Runoff mostly happens in the form of high runoff discharge events that occur in a very short period (called flash floods). These are related to the steep topography, often little vegetation cover and intense convective rainfall. The peaks of such flash floods have often a 50 to 100 times larger discharge than the preceding baseflow.
The magnitude of floods in this river has not been decreased due to interventions in the catchment. Physical conservation structures such as stone bunds and check dams are few and insufficient. On many steep slopes, there are remnant forests; the dense vegetation contributes to enhanced infiltration, but cannot buffer the floods.

==Irrigated agriculture==
Irrigation is strongly dependent on the river's baseflow. Such irrigated agriculture is important in meeting the demands for food security and poverty reduction.
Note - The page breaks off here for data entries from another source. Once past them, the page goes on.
(* ===== verification/TupleValidation.v ===== *)
(** * Model-aware tuple validation

    [crates/openfga-model/src/tuple_validation.rs]: authorization questions
    must name declared symbols; relationship tuples must in addition be
    directly assignable. *)

From S2P Require Import Prelude Ordered Identifier Reference Condition Model.

Inductive TupleValidationErrorKind := TVQuery | TVRelationship | TVCompiledModel.

Record TupleValidationError := mkTupleValidationError {
  tv_kind : TupleValidationErrorKind;
  tv_code : string;
  tv_source : option ModelLookupError;
  tv_condition_context : option ConditionContextError;
}.

Definition tv_new (kind : TupleValidationErrorKind) (code : string) : TupleValidationError :=
  mkTupleValidationError kind code None None.
Definition tv_lookup (kind : TupleValidationErrorKind) (code : string)
    (source : ModelLookupError) : TupleValidationError :=
  mkTupleValidationError kind code (Some source) None.
Definition tv_context (source : ConditionContextError) : TupleValidationError :=
  mkTupleValidationError TVRelationship "relationship_condition_context_invalid" None (Some source).

Inductive DirectClass := DCObject | DCUserset (r : RelationId) | DCWildcard.

Definition restriction_kind_matches (kind : RestrictionKind) (class : DirectClass) : bool :=
  match kind, class with
  | RKObject, DCObject | RKWildcard, DCWildcard => true
  | RKUserset expected, DCUserset actual => bool_decide (expected = actual)
  | _, _ => false
  end.

Definition validate_unconditional (restrictions : list DirectRestriction) :
    result TupleValidationError () :=
  if existsb (fun r => bool_decide (r.(dr_condition) = ReqUnconditional)) restrictions then Ok ()
  else Err (tv_new TVRelationship "relationship_condition_missing").

Definition is_implicit (t : TupleKey) : bool :=
  match t.(tk_subject) with
  | SubjUserset u =>
      bool_decide (u.(us_object) = t.(tk_object)) && bool_decide (u.(us_relation) = t.(tk_relation))
  | _ => false
  end.

Section validation.
Context `{ConditionEngine}.
Variable m : CompiledModel.

Definition validate_subject (subject : SubjectRef) : result TupleValidationError () :=
  _ ← map_err (tv_lookup TVQuery "query_subject_type_missing") (type_id m (subject_type subject));
  match subject with
  | SubjUserset u =>
      _ ← map_err (tv_lookup TVQuery "query_userset_relation_missing")
            (relation_id m u.(us_object).(object_type) u.(us_relation));
      Ok ()
  | _ => Ok ()
  end.

Definition validate_query_tuple (t : TupleKey) : result TupleValidationError RelationId :=
  _ ← map_err (tv_lookup TVQuery "query_object_type_missing")
        (type_id m t.(tk_object).(object_type));
  relation ← map_err (tv_lookup TVQuery "query_relation_missing")
        (relation_id m t.(tk_object).(object_type) t.(tk_relation));
  _ ← validate_subject t.(tk_subject);
  Ok relation.

Definition relationship_direct_class (subject : SubjectRef) :
    result TupleValidationError DirectClass :=
  match subject with
  | SubjObject _ => Ok DCObject
  | SubjWildcard _ => Ok DCWildcard
  | SubjUserset u =>
      map_err (tv_lookup TVCompiledModel "relationship_userset_relation_invalid")
        (DCUserset <$> relation_id m u.(us_object).(object_type) u.(us_relation))
  end.

(** The [try_fold] over the matching restrictions. *)
Fixpoint conditional_matched (binding : ConditionBinding) (matched : bool)
    (restrictions : list DirectRestriction) : result TupleValidationError bool :=
  match restrictions with
  | [] => Ok matched
  | r :: rest =>
      match r.(dr_condition) with
      | ReqUnconditional => conditional_matched binding matched rest
      | Required id =>
          required ← map_err (tv_lookup TVCompiledModel "restriction_condition_invalid")
                       (condition m id);
          if bool_decide (condition_name required = binding.(cb_name)) then
            _ ← map_err tv_context (validate_context required binding.(cb_context));
            conditional_matched binding true rest
          else conditional_matched binding matched rest
      end
  end.

Definition validate_conditional (binding : ConditionBinding)
    (restrictions : list DirectRestriction) : result TupleValidationError () :=
  _ ← map_err (tv_lookup TVRelationship "relationship_condition_undefined")
        (condition_id m binding.(cb_name));
  matched ← conditional_matched binding false restrictions;
  if (matched : bool) then Ok ()
  else Err (tv_new TVRelationship "relationship_condition_invalid").

Definition validate_relationship_condition (t : RelationshipTuple)
    (restrictions : list DirectRestriction) : result TupleValidationError () :=
  subject_type ← map_err (tv_lookup TVCompiledModel "relationship_subject_type_invalid")
                   (type_id m (subject_type t.(rt_key).(tk_subject)));
  class ← relationship_direct_class t.(rt_key).(tk_subject);
  let matching :=
    filter (fun r => r.(dr_subject_type) = subject_type ∧
                     restriction_kind_matches r.(dr_kind) class = true) restrictions in
  match matching with
  | [] => Err (tv_new TVRelationship "relationship_tuple_not_permitted")
  | _ =>
      match t.(rt_condition) with
      | Unconditional => validate_unconditional matching
      | Conditional binding => validate_conditional binding matching
      end
  end.

Definition validate_relationship_tuple (t : RelationshipTuple) : result TupleValidationError () :=
  let key := t.(rt_key) in
  _ ← map_err (tv_lookup TVRelationship "relationship_object_type_missing")
        (type_id m key.(tk_object).(object_type));
  rid ← map_err (tv_lookup TVRelationship "relationship_relation_missing")
        (relation_id m key.(tk_object).(object_type) key.(tk_relation));
  rel ← map_err (tv_lookup TVCompiledModel "relationship_relation_invalid") (relation m rid);
  _ ← map_err (tv_lookup TVRelationship "relationship_subject_type_missing")
        (type_id m (subject_type key.(tk_subject)));
  _ ← match key.(tk_subject) with
      | SubjUserset u =>
          _ ← map_err (tv_lookup TVRelationship "relationship_userset_relation_missing")
                (relation_id m u.(us_object).(object_type) u.(us_relation));
          Ok ()
      | _ => Ok ()
      end;
  validate_relationship_condition t rel.(cr_restrictions).

Definition validate_persistent_tuple (t : RelationshipTuple) : result TupleValidationError () :=
  if is_implicit t.(rt_key) then Err (tv_new TVRelationship "relationship_tuple_implicit")
  else validate_relationship_tuple t.

End validation.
Irrigated lands are established in the lower alluvial plains of Korowya River, and near springs at the headwaters.

==Boulders and pebbles in the river bed==
From upstream to downstream, the following lithological units occur in the catchment.
- Lower basalt
- Amba Aradam Formation
- Antalo Limestone
- Adigrat Sandstone
Mostly the river bed is composed of sand, but one may find some pebbles, representing a mix of all lithologies crossed by the river.

==From upper to lower Tembien==
During its course, this river passes through two woredas. On the various parts:
- The headwaters are in Dogu’a Tembien
- Most of the lower plain is in Kola Tembien

==Trekking along the river==
A trekking route has been established along this river. The tracks are not marked on the ground but can be followed using downloaded .GPX files.
- Trek 21, along and parallel to Korowya River
In the rainy season, flash floods may occur and it is advised not to follow the river bed. At times it may be impossible to cross the river in the rainy season.